Olivier Sidler, objectif lune !
Depuis un mois et demi environ, une étrange forme de 4 mètres de haut est apparue sur le sol de Môtiers. Dans n’importe quel autre village suisse, cela aurait donné lieu à d’innombrables questionnements. Est-ce une plante de maïs transgénique ou une antenne 5G camouflée dans un sarcophage ? À Môtiers, c’est presque passé inaperçu, comme si c’était normal de voir pousser ce genre de choses dans la « bourgade aux artistes ». C’est d’ailleurs à un artiste ayant collaboré à « Art en plein air » 2021 que l’on doit la « paternité » de l’œuvre de 4 mètres de haut. En lui donnant vie durant 25 mois, Olivier Sidler a réalisé son rêve d’élévation. Il raconte cette « prise de hauteur ».
Vous rappelez-vous de la mouche en bois, de plus de deux mètres, qui avait élu domicile dans la forêt lors de Môtiers – Art en plein air ? Eh bien c’est le Môtisan Olivier Sidler qui lui avait donné forme. Le sculpteur sur bois a ensuite gardé ses outils dehors pour avancer un autre projet d’envergure : une œuvre en cèdre qui lui tenait à cœur.
Lorsque le centre funéraire de Beauregard a été construit à Neuchâtel, ils ont abattu de grands cèdres. Et j’ai réussi à m’en procurer un,
étaie-t-il. Cette matière première tombait à pic ! Depuis plusieurs mois, le Vallonnier avait en tête de transformer matériellement son rêve d’élévation.

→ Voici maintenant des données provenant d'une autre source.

(** [s.read(n)]: up to [n] bytes from the position on, which advances by
    the number of bytes returned. *)
Definition read (s : BytesIO) (n : nat) : bytes * BytesIO :=
  let chunk := firstn n (skipn (pos s) (buffer s)) in
  (chunk, mkBytesIO (buffer s) (pos s + List.length chunk)).

(** [s.write(b)] on a stream that is only ever appended to. *)
Definition write (s : BytesIO) (b : bytes) : BytesIO :=
  mkBytesIO (buffer s ++ b) (pos s + List.length b).

Definition getvalue (s : BytesIO) : bytes := buffer s.

(** [b[i:j]] for [0 <= i <= j]. *)
Definition slice (b : bytes) (i j : nat) : bytes := firstn (j - i) (skipn i b).

(** ** Keys *)

Inductive curve : Type :=
| SECP256R1
| SECP384R1
| SECP256K1
| SECP192R1.

Record EllipticCurvePublicNumbers := mkEC { ec_x : Z; ec_y : Z; ec_curve : curve }.
Record RSAPublicNumbers := mkRSA { rsa_e : Z; rsa_n : Z }.

(** A key object of the [cryptography] package, as far as this module looks
    into it: a private key carries its secret and its public numbers. *)
Inductive Key : Type :=
| ECPrivateKey (private_value : Z) (pub : EllipticCurvePublicNumbers)
| ECPublicKey (pub : EllipticCurvePublicNumbers)
| RSAPrivateKey (d : Z) (pub : RSAPublicNumbers)
| RSAPublicKey (pub : RSAPublicNumbers).

(** [key.public_key()] *)
Definition public_key (k : Key) : result Key :=
  match k with
  | ECPrivateKey _ p => Ok (ECPublicKey p)
  | RSAPrivateKey _ p => Ok (RSAPublicKey p)
  | _ => Raise (AttributeError "public_key")
  end.

(** [key.public_numbers().n], [.x] and [.y]; the attribute is missing on a
    key of the other kind. *)
Definition public_numbers_n (k : Key) : result Z :=
  match k with
  | RSAPublicKey p => Ok (rsa_n p)
  | ECPublicKey _ => Raise (AttributeError "n")
  | _ => Raise (AttributeError "public_numbers")
  end.

Definition public_numbers_x (k : Key) : result Z :=
  match k with
  | ECPublicKey p => Ok (ec_x p)
  | RSAPublicKey _ => Raise (AttributeError "x")
  | _ => Raise (AttributeError "public_numbers")
  end.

Tout part de cette idée d’élévation spirituelle et personnelle. Tout a pris sens petit à petit durant les 25 mois durant lesquels j’ai travaillé sur ce projet. En fin de compte, c’est réussi visuellement. J’ai installé un chapeau en feuilles d’or au sommet de ma sculpture de quatre mètres car l’or est gage de pureté de la matière. Et c’est aussi réussi humainement parce que je me suis élevé à chaque fois que j’ai creusé le bois pour aboutir à la forme souhaitée.

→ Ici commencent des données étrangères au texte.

Lemma computeKeyId_error_condition_witness :
  let h := [[x01; x02; x03; x04; x05]] in
  (Hex.isHexString (strip0x (strip0x "0x0xabc")) = false →
   @UploadWalrus.computeKeyId PackageHex.utils "0x0xabc" 0 h
     = (Throw MalformedHexInput, h)) ∧
  (Hex.isHexString (strip0x (strip0x "0x0xabc")) = true →
   ∃ p, SpecHex.fromHex (PackageHex.padded (strip0x (strip0x "0x0xabc"))) = Some p ∧
        @UploadWalrus.computeKeyId PackageHex.utils "0x0xabc" 0 h
          = (Ok (S (length h)), h ++ [p; p ++ [x01; x02; x03; x04; x05]])) ∧
  @UploadWalrus.computeKeyId PackageHex.utils "0xZZ" 0 h
    = (Throw MalformedHexInput, h).
Proof.
  intros h.
  apply (computeKeyId_error_condition h "0x0xabc" 0 [x01; x02; x03; x04; x05]).
  reflexivity.
Defined.

(** ** The test vector *)

(** C6.  For the address made of 32 bytes [aa] and the nonce
    [01 02 03 04 05], lines 165-166 of [main] compute the 37 byte
    identifier [aa .. aa 01 02 03 04 05], and its transport encoding, with
    the encoder of the spec, is 64 times ['a'] followed by
    ["0102030405"]. *)
Theorem main_encryptionId_vector (h : heap) (nonce : ref) :
  h !! nonce = Some [x01; x02; x03; x04; x05] →
  ∃ keyId h',
    @UploadWalrus.main_encryptionId SpecHex.utils
      "0xaaaaaaaaaaaaaaaaaaaaaaaaaaaaaaaaaaaaaaaaaaaaaaaaaaaaaaaaaaaaaaaa" nonce h
    = (Ok (keyId,
           "aaaaaaaaaaaaaaaaaaaaaaaaaaaaaaaaaaaaaaaaaaaaaaaaaaaaaaaaaaaaaaaa0102030405"),
       h') ∧
    h' !! keyId = Some (replicate 32 xaa ++ [x01; x02; x03; x04; x05]) ∧
    length (replicate 32 xaa ++ [x01; x02; x03; x04; x05]) = 37.
Proof.
  intros Hn. exists (S (length h)).
  pose proof (@computeKeyId_run SpecHex.utils h
    "0xaaaaaaaaaaaaaaaaaaaaaaaaaaaaaaaaaaaaaaaaaaaaaaaaaaaaaaaaaaaaaaaa" _ _ Hn) as Hrun.
  change (fromHex (strip0x _)) with (Some (replicate 32 xaa)) in Hrun.
  cbv beta iota in Hrun.
  eexists. split; [|split; [|done]].
  - unfold UploadWalrus.main_encryptionId.
    erewrite bind_Ok by exact Hrun.
    unfold callToHex.
    erewrite bind_Ok; cycle 1.
    { erewrite bind_Ok; [reflexivity|]. apply read_Ok.
      rewrite lookup_app_r by lia.
      by replace (S (length h) - length h) with 1 by lia. }
    reflexivity.
  - rewrite lookup_app_r by lia.
    by replace (S (length h) - length h) with 1 by lia.
Qed.

Lemma main_encryptionId_vector_witness :
  ∃ keyId h',
    @UploadWalrus.main_encryptionId SpecHex.utils
      "0xaaaaaaaaaaaaaaaaaaaaaaaaaaaaaaaaaaaaaaaaaaaaaaaaaaaaaaaaaaaaaaaa" 0
      [[x01; x02; x03; x04; x05]]
    = (Ok (keyId,
           "aaaaaaaaaaaaaaaaaaaaaaaaaaaaaaaaaaaaaaaaaaaaaaaaaaaaaaaaaaaaaaaa0102030405"),
       h') ∧
    h' !! keyId = Some (replicate 32 xaa ++ [x01; x02; x03; x04; x05]) ∧
    length (replicate 32 xaa ++ [x01; x02; x03; x04; x05]) = 37.
Proof.
  apply (main_encryptionId_vector [[x01; x02; x03; x04; x05]] 0). reflexivity.
Defined.

(** ** The identifier of an encrypted object *)

(** C4.  Round trip, for every Seal SDK that keeps the guarantee of the
    spec and with the codec of the spec: when the service answers [out] to
    a request that carries the identifier [idHex], the extraction of
    [downloadAndDecrypt] applied to [out] returns the bytes [idHex] decodes
    to. *)
Theorem extractKeyId_recovers_identifier
  (sdk : @SealSdk SpecHex.utils) (h : heap)
  (threshold : nat) (packageId idHex : string) (data out kid : bytes) :
  SpecHex.fromHex idHex = Some kid →
  @encrypts SpecHex.utils sdk threshold packageId idHex data out →
  returned (@DownloadWalrus.extractKeyId SpecHex.utils sdk out) h = Ok kid.
Proof.
  intros Hkid Henc.
  destruct (@parse_encrypts SpecHex.utils sdk _ _ _ _ _ Henc) as (obj & Hparse & Hid).
  assert (Hback : ∀ keyIdHex,
    SpecHex.fromHex keyIdHex = Some kid →
    returned (@callFromHex SpecHex.utils
                (if JsString.startsWith keyIdHex "0x"
                 then JsString.slice keyIdHex 2 else keyIdHex)) (h ++ [out])
    = Ok kid).
  { intros keyIdHex E.
    change (if JsString.startsWith keyIdHex "0x"
            then JsString.slice keyIdHex 2 else keyIdHex) with (strip0x keyIdHex).
    rewrite (strip0x_hex _ (fromHex_isHexString _ _ E)).
    unfold returned, callFromHex. cbn [fromHex SpecHex.utils]. rewrite E.
    unfold TypedArray.alloc. by rewrite lookup_last. }
  unfold returned, DownloadWalrus.extractKeyId.
  erewrite bind_Ok by reflexivity.
  erewrite bind_Ok by apply read_Ok, lookup_last.
  rewrite Hparse.
  destruct Hid as [-> | (b & -> & Hb)].
  - by apply Hback.
  - cbn [fromHex SpecHex.utils] in Hb. assert (b = kid) as -> by congruence.
    apply Hback, fromHex_toHex.
Qed.

Lemma extractKeyId_recovers_identifier_witness :
  returned
    (@DownloadWalrus.extractKeyId SpecHex.utils FramedSeal.sdk
       [x03; xaa; xbb; x01; x10; x20]) []
  = Ok [xaa; xbb; x01].
Proof.
  apply (extractKeyId_recovers_identifier (@FramedSeal.sdk SpecHex.utils) []
           2 "0x2" "aabb01" [x10; x20]).
  - reflexivity.
  - exists [xaa; xbb; x01]. split; reflexivity.
Defined.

Un parasol géant ? Une fusée ?
En parlant de forme, à quoi correspond celle qu’il a donnée à sa création ?
Il n’y avait pas de forme cible. Certains y voient un parasol géant, pourquoi pas.

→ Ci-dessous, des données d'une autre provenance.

(** * vapi-memory: context assembly, recency cache and budgeted formatter

    A shallow embedding of the TypeScript sources
    - [src/utils/token-counter.ts] ([TokenCounter], [LRUCache]),
    - [src/formatters/ContextFormatter.ts] ([ContextFormatter]),
    - [src/client/SupermemoryClient.ts] ([SupermemoryClient]),
    - [src/VapiMemory.ts] ([VapiMemory.getContext]),
    followed by the properties the specification states about them.

    Conventions of the embedding.
    - A JavaScript [number] that the code uses as a counter, a priority, a
      size or a time stamp is a [Z]; a per-entry hit counter, which starts
      at 0 and is only incremented, is an [N]; a quotient of two such
      numbers is an exact rational [Q].
    - A JavaScript string is a [string]: one [ascii] per UTF-16 code unit,
      for the code units U+0000..U+00FF.
    - A JavaScript [Map] is an association list in insertion order.
    - [Date.now()] is an explicit argument of the cache operation that
      reads it; [VapiMemory] draws the readings from a clock, one per call.
    - A thrown value is the [Throw] case of [Result]; an awaited promise is
      a [Result] that the computation settles to. *)

From Stdlib Require Import ZArith NArith QArith List String Ascii Bool Lia.
From Stdlib Require Import DecimalString Sorted Permutation.
Import ListNotations.

Local Open Scope string_scope.
Local Open Scope Z_scope.

(* ================================================================== *)
(** ** JavaScript string primitives *)

Module JS.

(** Code unit of a character. *)
Definition code (c : ascii) : N := N_of_ascii c.

(** [WhiteSpace] and [LineTerminator] below U+0100: TAB, LF, VT, FF, CR,
    SP and NBSP.  The same set is matched by [\s] and removed by [trim]. *)
Definition isWhiteSpace (c : ascii) : bool :=
  let n := code c in
  ((9 <=? n) && (n <=? 13) || (n =? 32) || (n =? 160))%N.

(** [String.prototype.toLowerCase] on one code unit below U+0100:
    A..Z, and the Latin-1 capitals U+00C0..U+00DE except U+00D7. *)
Definition lowerChar (c : ascii) : ascii :=
  let n := code c in
  if ((65 <=? n) && (n <=? 90)
      || (192 <=? n) && (n <=? 222) && negb (n =? 215))%N
  then ascii_of_N (n + 32) else c.

Fixpoint toLowerCase (s : string) : string :=
  match s with
  | EmptyString => EmptyString
  | String c r => String (lowerChar c) (toLowerCase r)
  end.

Definition isEmpty (s : string) : bool :=
  match s with EmptyString => true | String _ _ => false end.

Fixpoint trimStart (s : string) : string :=
  match s with
  | EmptyString => EmptyString
  | String c r => if isWhiteSpace c then trimStart r else s
  end.

Fixpoint trimEnd (s : string) : string :=
  match s with
  | EmptyString => EmptyString
  | String c r =>
      let r' := trimEnd r in
      if isWhiteSpace c && isEmpty r' then EmptyString else String c r'
  end.

(** [String.prototype.trim]. *)
Definition trim (s : string) : string := trimEnd (trimStart s).

(** [s.split(/\s+/)]: the pieces between maximal runs of white space.
    [cur] is the piece being read, reversed; [inRun] tells that the
    previous code unit was white space. *)
Fixpoint splitWsAux (s : string) (cur : list ascii) (inRun : bool)
  : list string :=
  match s with
  | EmptyString => [string_of_list_ascii (rev cur)]
  | String c r =>
      if isWhiteSpace c then
        if inRun then splitWsAux r cur true
        else string_of_list_ascii (rev cur) :: splitWsAux r [] true
      else splitWsAux r (c :: cur) false
  end.

Definition splitWs (s : string) : list string := splitWsAux s [] false.

(** [`${n}`] for an integral number. *)
Definition numToString (n : Z) : string :=
  NilZero.string_of_int (Z.to_int n).

(** Truthiness of an optional string: [undefined] and [''] are falsy. *)
Definition truthyStr (o : option string) : bool :=
  match o with
  | Some s => negb (isEmpty s)
  | None => false
  end.

(** [x !== false] for an optional boolean field. *)
Definition notFalse (o : option bool) : bool :=
  match o with
  | Some false => false
  | _ => true
  end.

(** [Array.from(new Set(xs))]: first occurrences, in order. *)
Fixpoint uniqueAux (seen : list string) (xs : list string) : list string :=
  match xs with
  | [] => []
  | x :: r =>
      if existsb (String.eqb x) seen then uniqueAux seen r
      else x :: uniqueAux (x :: seen) r
  end.

Definition unique (xs : list string) : list string := uniqueAux [] xs.

End JS.

(* ================================================================== *)
(** ** TokenCounter *)

Module TokenCounter.

Definition CHARS_PER_TOKEN : Z := 4.

(** [Math.ceil(a / b)] for integers [a >= 0], [b > 0]. *)
Definition ceilDiv (a b : Z) : Z := (a + b - 1) / b.

(** [TOKENS_PER_WORD = 0.75]: [Math.ceil(n * 0.75)] is [ceil(3n/4)];
    the product is exact in binary floating point. *)
Definition wordEstimate (n : Z) : Z := ceilDiv (3 * n) 4.

Definition estimate (text : string) : Z :=
  if JS.isEmpty text then 0
  else
    let charEstimate := ceilDiv (Z.of_nat (String.length text)) CHARS_PER_TOKEN in
    let words := filter (fun w => negb (JS.isEmpty w)) (JS.splitWs text) in
    Z.max charEstimate (wordEstimate (Z.of_nat (List.length words))).

Definition estimateMultiple (texts : list string) : Z :=
  fold_left (fun total text => total + estimate text) texts 0.

Record BudgetResult : Type := mkBudgetResult
  { formatted : string; usedTokens : Z; includedCount : Z }.

(** The loop of [formatWithinBudget]; it stops at the first text that
    does not fit. *)
Fixpoint withinBudgetLoop (texts : list string) (budget : Z)
         (usedTokens : Z) (included : list string) : Z * list string :=
  match texts with
  | [] => (usedTokens, included)
  | text :: rest =>
      let tokenCount := estimate text in
      if usedTokens + tokenCount >? budget then (usedTokens, included)
      else withinBudgetLoop rest budget (usedTokens + tokenCount)
                            (included ++ [text])
  end.

Definition formatWithinBudget (texts : list string) (budget : Z)
           (separator : option string) : BudgetResult :=
  let separator :=
    match separator with
    | Some s => s
    | None => String "010"%char EmptyString
    end in
  let '(usedTokens, included) := withinBudgetLoop texts budget 0 [] in
  {| formatted := String.concat separator included;
     usedTokens := usedTokens;
     includedCount := Z.of_nat (List.length included) |}.

End TokenCounter.

(* ================================================================== *)
(** ** LRUCache *)

Module LRU.

Record CacheEntry (V : Type) : Type := mkEntry
  { value : V; timestamp : Z; hits : N }.
Arguments mkEntry {V} _ _ _.
Arguments value {V} _.
Arguments timestamp {V} _.
Arguments hits {V} _.

Section Cache.
Context {K V : Type}.
Variable K_eq_dec : forall x y : K, {x = y} + {x <> y}.

(** *** The underlying [Map<K, CacheEntry<V>>], in insertion order *)

Definition JSMap : Type := list (K * CacheEntry V).

Fixpoint mapGet (k : K) (m : JSMap) : option (CacheEntry V) :=
  match m with
  | [] => None
  | (k', e) :: r => if K_eq_dec k k' then Some e else mapGet k r
  end.

Definition mapHas (k : K) (m : JSMap) : bool :=
  match mapGet k m with Some _ => true | None => false end.

Fixpoint mapDelete (k : K) (m : JSMap) : JSMap :=
  match m with
  | [] => []
  | (k', e) :: r => if K_eq_dec k k' then r else (k', e) :: mapDelete k r
  end.

(** [Map.prototype.set]: an existing key keeps its place. *)
Fixpoint mapSet (k : K) (e : CacheEntry V) (m : JSMap) : JSMap :=
  match m with
  | [] => [(k, e)]
  | (k', e') :: r =>
      if K_eq_dec k k' then (k, e) :: r else (k', e') :: mapSet k e r
  end.

(** [map.keys().next().value] *)
Definition mapFirstKey (m : JSMap) : option K :=
  match m with
  | [] => None
  | (k, _) :: _ => Some k
  end.

Definition mapKeys (m : JSMap) : list K := map fst m.

(** *** The cache object *)

Record LRUCache : Type := mkCache
  { cache : JSMap; maxSize : Z; currentSize : Z }.

Definition new (maxSize : Z) : LRUCache :=
  {| cache := []; maxSize := maxSize; currentSize := 0 |}.

Definition get (key : K) (now : Z) (c : LRUCache) : option V * LRUCache :=
  match mapGet key (cache c) with
  | Some entry =>
      let entry' := {| value := value entry;
                       timestamp := now;
                       hits := (hits entry + 1)%N |} in
      (Some (value entry),
       {| cache := mapSet key entry' (mapDelete key (cache c));
          maxSize := maxSize c;
          currentSize := currentSize c |})
  | None => (None, c)
  end.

Le parallèle avec une fusée est aussi facilement entrepris. Comme Tintin, Olivier Sidler avait en tout cas « l’objectif lune » en ligne de mire. Pour mieux comprendre le chemin parcouru par cette « fusée de cèdre », Olivier Sidler a immortalisé l’avancée de son élaboration à travers plusieurs clichés. Rendez-vous sur notre compte Facebook pour accéder à toutes les photos. L’une des premières tâches a été de dégrossir le tronc à la tronçonneuse. C’est la seule étape qui a demandé quelques gouttes de pétrole, tout le reste a été fait à la main (gouge, rabot, varlope…).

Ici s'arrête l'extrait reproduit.